Give back exactly the lines of the material below, starting with the line with "None => KeyperServer.relay_token (server w)" and going on through the line with "unfold bundle, dict_item".
━━━━━━━━━━━━━━━━━━━━
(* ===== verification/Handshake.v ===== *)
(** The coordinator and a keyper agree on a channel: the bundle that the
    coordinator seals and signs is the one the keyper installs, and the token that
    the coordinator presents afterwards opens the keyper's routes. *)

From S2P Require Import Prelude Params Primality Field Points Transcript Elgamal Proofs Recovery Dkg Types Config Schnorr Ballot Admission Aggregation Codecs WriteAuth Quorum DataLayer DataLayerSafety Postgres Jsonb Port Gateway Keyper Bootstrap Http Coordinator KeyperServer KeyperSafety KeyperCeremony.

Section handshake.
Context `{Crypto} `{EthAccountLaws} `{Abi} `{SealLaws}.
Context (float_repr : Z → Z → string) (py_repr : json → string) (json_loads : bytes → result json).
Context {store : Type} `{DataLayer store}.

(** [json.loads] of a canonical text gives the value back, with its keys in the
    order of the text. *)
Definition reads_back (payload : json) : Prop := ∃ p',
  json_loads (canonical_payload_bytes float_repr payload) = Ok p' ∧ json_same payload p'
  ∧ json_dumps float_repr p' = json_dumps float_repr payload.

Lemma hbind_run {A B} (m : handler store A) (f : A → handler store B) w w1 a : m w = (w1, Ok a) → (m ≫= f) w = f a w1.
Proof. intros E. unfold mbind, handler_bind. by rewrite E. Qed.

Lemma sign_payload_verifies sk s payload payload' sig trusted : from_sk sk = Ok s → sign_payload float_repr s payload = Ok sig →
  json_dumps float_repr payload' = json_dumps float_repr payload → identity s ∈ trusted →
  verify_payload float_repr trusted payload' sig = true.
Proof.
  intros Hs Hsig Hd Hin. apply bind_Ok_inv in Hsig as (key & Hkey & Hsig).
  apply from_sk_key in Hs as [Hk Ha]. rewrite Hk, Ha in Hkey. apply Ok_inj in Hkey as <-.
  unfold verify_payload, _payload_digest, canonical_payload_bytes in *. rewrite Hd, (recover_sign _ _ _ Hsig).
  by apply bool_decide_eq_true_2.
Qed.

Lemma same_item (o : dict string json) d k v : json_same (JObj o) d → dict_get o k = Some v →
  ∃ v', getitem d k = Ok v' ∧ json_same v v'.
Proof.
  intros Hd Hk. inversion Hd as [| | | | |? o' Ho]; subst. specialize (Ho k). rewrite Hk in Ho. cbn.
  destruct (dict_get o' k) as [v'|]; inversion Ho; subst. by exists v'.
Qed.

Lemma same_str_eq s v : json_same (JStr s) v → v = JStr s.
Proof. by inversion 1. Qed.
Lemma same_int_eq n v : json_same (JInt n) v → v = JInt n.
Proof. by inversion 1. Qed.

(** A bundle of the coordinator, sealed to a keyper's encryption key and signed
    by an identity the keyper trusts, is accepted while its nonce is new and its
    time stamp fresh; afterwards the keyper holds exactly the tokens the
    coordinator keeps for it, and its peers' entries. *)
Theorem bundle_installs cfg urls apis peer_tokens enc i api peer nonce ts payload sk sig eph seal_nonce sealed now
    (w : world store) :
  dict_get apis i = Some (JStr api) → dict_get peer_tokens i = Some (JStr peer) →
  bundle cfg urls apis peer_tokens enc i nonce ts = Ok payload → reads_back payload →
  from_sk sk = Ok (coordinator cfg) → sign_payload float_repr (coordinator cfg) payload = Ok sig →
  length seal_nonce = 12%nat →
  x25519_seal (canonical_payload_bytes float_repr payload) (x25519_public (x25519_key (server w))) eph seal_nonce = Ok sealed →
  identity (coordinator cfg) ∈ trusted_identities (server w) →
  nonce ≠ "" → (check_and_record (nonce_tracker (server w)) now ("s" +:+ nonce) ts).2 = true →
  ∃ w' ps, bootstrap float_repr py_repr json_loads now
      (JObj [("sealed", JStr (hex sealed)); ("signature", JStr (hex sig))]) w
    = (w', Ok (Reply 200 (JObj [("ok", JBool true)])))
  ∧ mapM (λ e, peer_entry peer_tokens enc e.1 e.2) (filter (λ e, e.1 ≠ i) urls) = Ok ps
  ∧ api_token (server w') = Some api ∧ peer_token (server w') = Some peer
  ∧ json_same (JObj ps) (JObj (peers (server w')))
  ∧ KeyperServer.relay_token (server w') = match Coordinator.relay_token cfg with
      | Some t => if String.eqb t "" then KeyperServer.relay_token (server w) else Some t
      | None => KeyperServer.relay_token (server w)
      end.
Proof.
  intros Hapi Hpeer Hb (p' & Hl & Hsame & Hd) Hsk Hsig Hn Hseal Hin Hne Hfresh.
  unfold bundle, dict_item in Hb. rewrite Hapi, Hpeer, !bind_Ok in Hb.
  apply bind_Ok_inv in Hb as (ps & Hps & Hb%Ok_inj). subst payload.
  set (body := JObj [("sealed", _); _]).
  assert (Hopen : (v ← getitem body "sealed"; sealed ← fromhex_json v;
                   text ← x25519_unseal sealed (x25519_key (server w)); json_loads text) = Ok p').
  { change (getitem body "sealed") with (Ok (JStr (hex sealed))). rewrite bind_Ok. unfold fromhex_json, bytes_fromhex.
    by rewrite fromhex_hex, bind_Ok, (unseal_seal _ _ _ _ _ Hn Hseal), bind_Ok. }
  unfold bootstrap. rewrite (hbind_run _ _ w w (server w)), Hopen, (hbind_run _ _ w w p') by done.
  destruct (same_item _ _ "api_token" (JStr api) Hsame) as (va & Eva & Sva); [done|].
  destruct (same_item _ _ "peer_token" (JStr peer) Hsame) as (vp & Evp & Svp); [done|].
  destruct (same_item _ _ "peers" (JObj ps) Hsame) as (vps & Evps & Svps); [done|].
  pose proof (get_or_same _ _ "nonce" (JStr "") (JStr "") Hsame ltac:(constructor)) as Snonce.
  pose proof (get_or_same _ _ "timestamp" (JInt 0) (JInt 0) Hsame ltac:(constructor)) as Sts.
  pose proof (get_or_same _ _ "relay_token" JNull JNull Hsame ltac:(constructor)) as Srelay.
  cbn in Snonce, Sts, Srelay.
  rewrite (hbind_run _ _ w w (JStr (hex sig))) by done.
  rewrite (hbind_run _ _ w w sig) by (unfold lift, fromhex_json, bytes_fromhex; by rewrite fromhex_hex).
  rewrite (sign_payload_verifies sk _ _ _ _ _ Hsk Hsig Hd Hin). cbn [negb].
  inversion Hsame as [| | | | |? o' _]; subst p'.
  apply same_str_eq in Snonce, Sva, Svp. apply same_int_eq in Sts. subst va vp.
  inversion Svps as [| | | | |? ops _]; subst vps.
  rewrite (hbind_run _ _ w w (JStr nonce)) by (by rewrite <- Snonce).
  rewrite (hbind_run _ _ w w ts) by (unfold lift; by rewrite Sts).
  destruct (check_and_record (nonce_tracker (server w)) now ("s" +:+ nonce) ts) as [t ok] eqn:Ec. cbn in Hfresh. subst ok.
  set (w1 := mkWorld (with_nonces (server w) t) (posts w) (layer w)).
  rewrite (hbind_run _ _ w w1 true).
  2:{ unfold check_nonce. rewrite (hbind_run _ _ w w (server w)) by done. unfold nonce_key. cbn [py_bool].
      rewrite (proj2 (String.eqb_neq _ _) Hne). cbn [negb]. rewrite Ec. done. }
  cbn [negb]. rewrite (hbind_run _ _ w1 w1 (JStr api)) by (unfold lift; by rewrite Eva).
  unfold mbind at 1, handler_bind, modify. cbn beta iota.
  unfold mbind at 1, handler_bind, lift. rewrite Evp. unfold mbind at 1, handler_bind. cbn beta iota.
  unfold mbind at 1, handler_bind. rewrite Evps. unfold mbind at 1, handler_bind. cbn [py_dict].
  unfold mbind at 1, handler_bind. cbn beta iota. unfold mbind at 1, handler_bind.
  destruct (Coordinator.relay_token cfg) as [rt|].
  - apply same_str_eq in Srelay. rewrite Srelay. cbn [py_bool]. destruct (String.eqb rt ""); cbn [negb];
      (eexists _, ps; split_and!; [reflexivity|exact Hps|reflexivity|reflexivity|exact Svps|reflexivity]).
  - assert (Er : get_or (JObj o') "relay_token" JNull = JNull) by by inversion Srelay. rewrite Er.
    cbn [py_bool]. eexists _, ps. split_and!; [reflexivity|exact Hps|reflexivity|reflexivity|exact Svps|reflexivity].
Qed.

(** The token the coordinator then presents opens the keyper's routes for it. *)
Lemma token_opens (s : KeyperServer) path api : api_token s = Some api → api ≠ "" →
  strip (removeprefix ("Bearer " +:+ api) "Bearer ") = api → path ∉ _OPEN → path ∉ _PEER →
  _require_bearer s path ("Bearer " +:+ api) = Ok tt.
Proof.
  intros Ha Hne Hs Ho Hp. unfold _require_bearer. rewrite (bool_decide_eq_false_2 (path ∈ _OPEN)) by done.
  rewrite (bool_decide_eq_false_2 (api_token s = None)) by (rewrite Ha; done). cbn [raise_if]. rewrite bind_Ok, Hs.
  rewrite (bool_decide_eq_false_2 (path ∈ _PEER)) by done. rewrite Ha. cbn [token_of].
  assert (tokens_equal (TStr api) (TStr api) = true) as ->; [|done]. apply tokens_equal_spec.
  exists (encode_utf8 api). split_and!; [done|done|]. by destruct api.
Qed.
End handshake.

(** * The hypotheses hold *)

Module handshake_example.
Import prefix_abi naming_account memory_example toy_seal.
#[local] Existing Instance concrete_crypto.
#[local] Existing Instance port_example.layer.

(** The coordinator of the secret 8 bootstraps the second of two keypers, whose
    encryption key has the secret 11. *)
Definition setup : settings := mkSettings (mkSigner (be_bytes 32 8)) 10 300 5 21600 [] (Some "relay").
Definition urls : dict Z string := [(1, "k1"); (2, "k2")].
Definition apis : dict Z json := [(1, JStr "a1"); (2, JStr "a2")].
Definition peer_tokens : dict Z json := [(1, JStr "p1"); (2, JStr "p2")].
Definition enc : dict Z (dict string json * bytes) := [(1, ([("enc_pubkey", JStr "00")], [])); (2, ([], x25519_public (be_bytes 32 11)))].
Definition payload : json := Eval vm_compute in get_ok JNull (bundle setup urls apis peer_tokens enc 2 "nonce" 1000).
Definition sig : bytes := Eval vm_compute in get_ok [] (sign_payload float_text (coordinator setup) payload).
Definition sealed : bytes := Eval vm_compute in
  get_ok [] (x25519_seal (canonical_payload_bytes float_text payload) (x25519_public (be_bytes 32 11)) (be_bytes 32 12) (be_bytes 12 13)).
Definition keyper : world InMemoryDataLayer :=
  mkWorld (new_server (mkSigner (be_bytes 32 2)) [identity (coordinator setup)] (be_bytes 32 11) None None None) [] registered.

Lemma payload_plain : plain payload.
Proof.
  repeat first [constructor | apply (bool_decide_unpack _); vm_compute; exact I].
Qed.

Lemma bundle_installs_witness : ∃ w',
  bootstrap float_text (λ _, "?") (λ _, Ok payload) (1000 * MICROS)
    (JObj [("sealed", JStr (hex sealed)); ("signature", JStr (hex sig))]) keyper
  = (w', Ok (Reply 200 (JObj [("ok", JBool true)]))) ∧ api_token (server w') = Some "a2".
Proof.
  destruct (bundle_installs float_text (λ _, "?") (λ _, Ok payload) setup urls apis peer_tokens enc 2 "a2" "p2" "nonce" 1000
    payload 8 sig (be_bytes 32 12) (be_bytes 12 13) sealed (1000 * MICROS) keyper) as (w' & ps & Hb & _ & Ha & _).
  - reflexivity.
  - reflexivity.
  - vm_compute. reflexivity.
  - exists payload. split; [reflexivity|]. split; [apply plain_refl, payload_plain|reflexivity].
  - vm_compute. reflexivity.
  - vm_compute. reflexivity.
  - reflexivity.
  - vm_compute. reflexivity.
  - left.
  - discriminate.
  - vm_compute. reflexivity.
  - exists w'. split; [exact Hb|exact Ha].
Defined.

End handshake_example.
━━━━━━━━━━━━━━━━━━━━
### TASK RESULT
      | None => KeyperServer.relay_token (server w)
      end.
Proof.
  intros Hapi Hpeer Hb (p' & Hl & Hsame & Hd) Hsk Hsig Hn Hseal Hin Hne Hfresh.
  unfold bundle, dict_item in Hb. rewrite Hapi, Hpeer, !bind_Ok in Hb.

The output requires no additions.